Ao ouvir isso, Vitória franziu levemente as sobrancelhas, olhando para ele com certa confusão nos olhos.
Que maneira estranha de falar, sugerindo que ela devia agradecer de outra forma?
Por que aquilo soava tão desconfortável?
Antes que ela pudesse reagir, Félix continuou: "O que quero dizer é: me dê algum outro benefício. Dinheiro não é algo de que eu precise."
Vitória franziu ainda mais o cenho, seu olhar assumindo um tom de questionamento. "Você está dizendo que quer outra coisa? Normalmente, quando alguém faz esse tipo de pedido, já tem algo em mente. Então por que não diz logo o que quer?"
"Mesmo?" Félix voltou a sorrir. "Ainda não pensei, vou ficar te devendo essa."
Esse jeito intencionalmente ambíguo de Félix deixou Vitória um tanto insatisfeita, mas vendo a postura dele, ela decidiu não prolongar o assunto.
Ficar discutindo com Félix definitivamente não era o que ela precisava naquele momento.
"Ah, e sobre os remédios."
"Não se preocupe, vou pessoalmente ficar de olho nisso." Félix sorriu para ela. "Mas por enquanto, vamos tomar o café da manhã. Precisa que eu ajude com algo depois? Tipo ajudar com a mudança?"
"Não precisa, a gente mal se conhece, e também não quero que o Abel veja a gente juntos de novo."

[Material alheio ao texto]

(** How the executable loop ends, in terms of reachable states. *)
Lemma scheduler_loop_end cs s r :
  rtc step (init_coordinator g) s ->
  scheduler_loop MaxFailures blockTime blockHeight wc cs s = Some r ->
  exists s0 s', r = Ok s' /\ rtc step (init_coordinator g) s0 /\
    ((s' = s0 /\ loop_condition s0 = false) \/
     (loop_condition s0 = true /\ exists c, body c s0 = (Ok Break, s'))).
Proof.
  revert s. induction cs as [| c cs IH]; intros s Hs; cbn [scheduler_loop];
    destruct (loop_condition s) eqn:Hc; cbn [negb]; intros E; simplify_eq.
  - exists s, s. auto.
  - pose proof (run_inv_reachable s Hs) as [Hi Hb Ha].
    destruct (loop_body_inv MaxFailures blockTime blockHeight HMF wc c s Hi Ha) as
      (s1 & _ & _ & _ & _ & _ & _ & [(s3 & E3) | [(s3 & E3 & _) | (e & s3 & E3 & _)]]);
      rewrite E3 in E; simplify_eq.
    + apply (IH s3); [| done]. eapply rtc_r; [done |]. by econstructor.
    + exists s, s3. split; [done |]. split; [done |]. right. split; [done |]. by exists c.
  - exists s, s. auto.
Qed.

(** ** Results of the workers, and the errors a run ends with *)

(** The results the coordinator has had from its workers in a run with the choices [cs]: each
    with the job that was answered. *)
Fixpoint answered (workers : Z) (cs : list choice) (s : coordinator)
  : list (txToProcess * option error) :=
  if negb (loop_condition s) then []
  else
    match cs with
    | [] => []
    | c :: cs' =>
        let s1 := (dispatch_phase blockTime blockHeight workers (ch_stops c) s).2 in
        let here :=
          match ch_event c with
          | EvResult i err _ =>
              match inflight s1 !! i with Some job => [(job, err)] | None => [] end
          | _ => []
          end in
        match loop_body MaxFailures blockTime blockHeight workers c s with
        | (Ok Continue, s') => here ++ answered workers cs' s'
        | _ => here
        end
    end.

(** The error a job's error ends the block with. *)
Inductive gives_up (job : txToProcess) : error -> error -> Prop :=
| source_in_block err p n :
    missingSourceOutputFromError err = Some (p, n) -> p ∈ block_ids txs ->
    gives_up job err (ErrSchedulerInvariant
      ("same-block source output " +:+ p +:+ ":" +:+ pretty n +:+
       " missing while processing " +:+ job_id job +:+ " at block " +:+
       pretty (job_blockHeight job)))
| source_missing err p n :
    missingSourceOutputFromError err = Some (p, n) -> p ∉ block_ids txs -> gives_up job err err
| not_retried err :
    missingSourceOutputFromError err = None -> isRetryableScheduledTxError err = false ->
    gives_up job err err
| retried_too_often err :
    missingSourceOutputFromError err = None -> isRetryableScheduledTxError err = true ->
    MaxFailures < job_failcount job + 1 ->
    gives_up job err (ErrPrefix
      ("transaction " +:+ job_id job +:+ " failed more than " +:+ pretty MaxFailures +:+ " times")
      err).

Lemma settle_error ev s r s' e :
  NoDup (block_ids txs) -> txByID (graph s) = txByID g ->
  settle_phase MaxFailures ev s = (r, s') -> terminalErr s' = Some e ->
  terminalErr s = Some e \/ e = ErrManualShutDown \/ (r = Ok Break /\ e = stalled_error s') \/
  exists i job err, ev = EvResult i (Some err) false /\ inflight s !! i = Some job /\
    gives_up job err e.
Proof.
  intros Hnd Hm. unfold settle_phase, mbind at 1. cbn [mget].
  destruct (terminalErr s) as [e0 |] eqn:Et.
  { intros E He. left. rewrite <- Et. revert E. destruct (active s =? 0); [by intros [= _ <-] |].
    unfold drain_result, take_job, mbind, mget, mret, mmodify.
    destruct ev; try (by intros [= _ <-]). destruct (inflight s !! i); intros [= _ <-]; cbn in *;
      congruence. }
  destruct (_ && _ && _).
  { intros [= <- <-] [= <-]. right. right. left. done. }
  destruct ev as [i err stopped | i |]; cycle 1.
  { unfold select_event, mbind, mget, mret, mmodify.
    destruct (retrying s !! i); intros [= _ <-]; cbn; rewrite Et; congruence. }
  { intros [= _ <-] [= <-]. auto. }
  destruct (inflight s !! i) as [job |] eqn:Ej; cycle 1.
  { unfold select_event, take_job, mbind, mget, mret. rewrite Ej. intros [= _ <-]. congruence. }
  rewrite (select_result_eq MaxFailures i err stopped s job Ej).
  unfold receive_result, mbind at 1. cbn [mmodify]. destruct stopped.
  { intros [= _ <-] [= <-]. auto. }
  destruct err as [err |]; cbn [result_err runScheduledTxWorker]; cycle 1.
  { unfold mbind, mmodify. intros [= _ <-]. cbn. congruence. }
  unfold handleScheduledTxError, mbind, mget, mret, mmodify.
  cbn [result_tx result_failcount result_blockHeight].
  change (tx_Txid (job_tx job)) with (job_id job). cbn [graph on_graph add_active txByID set_attempts].
  assert (Hb : forall p, bool_decide (is_Some (txByID (graph (taken s i)) !! p)) = true <->
    p ∈ block_ids txs).
  { intros p. change (graph (taken s i)) with (graph s). rewrite Hm, (bt_map _ _ Hbuilt), bool_decide_eq_true.
    split.
    - intros [tx [Hin <-]%block_lookup]; [by apply list_elem_of_fmap_2 | done].
    - intros (tx & -> & Hin)%list_elem_of_fmap. exists tx. by apply block_lookup. }
  intros E He. right. right. right. exists i, job, err. split; [done | split; [done |]].
  destruct (missingSourceOutputFromError err) as [[p n] |] eqn:Em.
  - case_bool_decide as Hin; simplify_eq/=.
    + eapply source_in_block; [done |]. apply Hb. by apply bool_decide_eq_true.
    + eapply source_missing; [done |]. rewrite <- Hb. by rewrite bool_decide_eq_true.
  - destruct (isRetryableScheduledTxError err) eqn:Er; cbn [negb] in E.
    + cbn [result_failcount runScheduledTxWorker] in E.
      destruct (Z.ltb_spec MaxFailures (job_failcount job + 1)) as [Hlt | Hle]; simplify_eq/=.
      by apply retried_too_often.
    + simplify_eq/=. by apply not_retried.
Qed.

(** Where the error comes from that a run ends with: it was recorded before, the stopper was
    seen, the stall check fired, or a worker answered an error that ends the block. *)
Lemma scheduler_loop_error cs s s' e :
  NoDup (block_ids txs) -> rtc step (init_coordinator g) s ->
  scheduler_loop MaxFailures blockTime blockHeight wc cs s = Some (Ok s') ->
  terminalErr s' = Some e ->
  terminalErr s = Some e \/ e = ErrManualShutDown \/ e = stalled_error s' \/
  exists job err, (job, Some err) ∈ answered wc cs s /\ gives_up job err e.
Proof.
  intros Hnd. revert s. induction cs as [| c cs IH]; intros s Hs; cbn [scheduler_loop answered];
    destruct (loop_condition s) eqn:Hc; cbn [negb]; intros E He; simplify_eq; auto.
  pose proof (run_inv_reachable s Hs) as [Hi Hb Ha].
  destruct (loop_body_inv MaxFailures blockTime blockHeight HMF wc c s Hi Ha) as
    (s1 & Ed & _ & Hb1 & _ & _ & Ht1 & _). rewrite Ed. cbn [snd].
  destruct (body c s) as [[f | e0 | e0] s3] eqn:Eb; [| by simplify_eq ..].
  assert (Hset : settle_phase MaxFailures (ch_event c) s1 = (Ok f, s3))
    by (revert Eb; unfold loop_body, mbind at 1; by rewrite Ed).
  assert (Hm : txByID (graph s1) = txByID g).
  { destruct (Hb) as (_ & Hm & _), Hb1 as (_ & Hm1 & _). by rewrite Hm1, Hm. }
  assert (Hstep : terminalErr s3 = Some e -> terminalErr s = Some e \/ e = ErrManualShutDown \/
    (f = Break /\ e = stalled_error s3) \/
    exists job err, (job, Some err) ∈ (match ch_event c with
      | EvResult i err _ =>
          match inflight s1 !! i with Some job => [(job, err)] | None => [] end
      | _ => [] end) /\ gives_up job err e).
  { intros He3. destruct (settle_error _ _ _ _ _ Hnd Hm Hset He3) as
      [H1 | [H1 | [[[= ->] H1] | (i & job & err & Hev & Hj & Hg)]]]; auto.
    - destruct (Ht1 _ H1); auto.
    - right. right. right. exists job, err. rewrite Hev, Hj. split; [by left | done]. }
  destruct f; [| | done].
  - destruct (IH s3) as [H1 | [H1 | [H1 | (job & err & Hj & Hg)]]]; auto.
    + eapply rtc_r; [done |]. by econstructor.
    + destruct (Hstep H1) as [? | [? | [[? ?] | (job & err & Hj & Hg)]]]; auto; [done |].
      right. right. right. exists job, err. rewrite elem_of_app. auto.
    + right. right. right. exists job, err. rewrite elem_of_app. auto.
  - simplify_eq. destruct (Hstep He) as [? | [? | [[? ?] | ?]]]; auto.
Qed.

Félix franziu levemente as sobrancelhas, seus olhos refletindo um certo significado oculto ao olhá-la.
Vitória não se importou em continuar a conversa, terminou de comer e saiu logo em seguida.
Agora que era de dia, tudo ficava mais fácil para ela.
Foi direto para a empresa, mas ao chegar e passar pela recepção, percebeu diversos olhares recaindo sobre si, todos carregados de um desconforto difícil de disfarçar.
Combinando os recentes rumores que circulavam pela empresa sobre a relação entre eles, muitos já tinham suas suspeitas, mas ninguém ousava tirar conclusões precipitadas.
Agora, com aquela situação de repente exposta, o clima de simples curiosidade deu lugar a uma inquietação crescente entre todos.
Afinal, quando os chefes brigam, quem sofre são os funcionários.
"Não se preocupem, eu vou ligar para ele." Vitória falou com um olhar tranquilo, tentando acalmar os dois, e logo discou o número de Abel.
Sentiu os olhares ao redor se intensificarem e, refletindo por um momento, decidiu entrar no escritório antes de conversar.
O telefone foi atendido imediatamente, mas do outro lado a voz não parecia nada amigável.
"Vitória, onde você esteve ontem à noite?"
A raiva na voz dele era impossível de esconder; Abel parecia realmente furioso.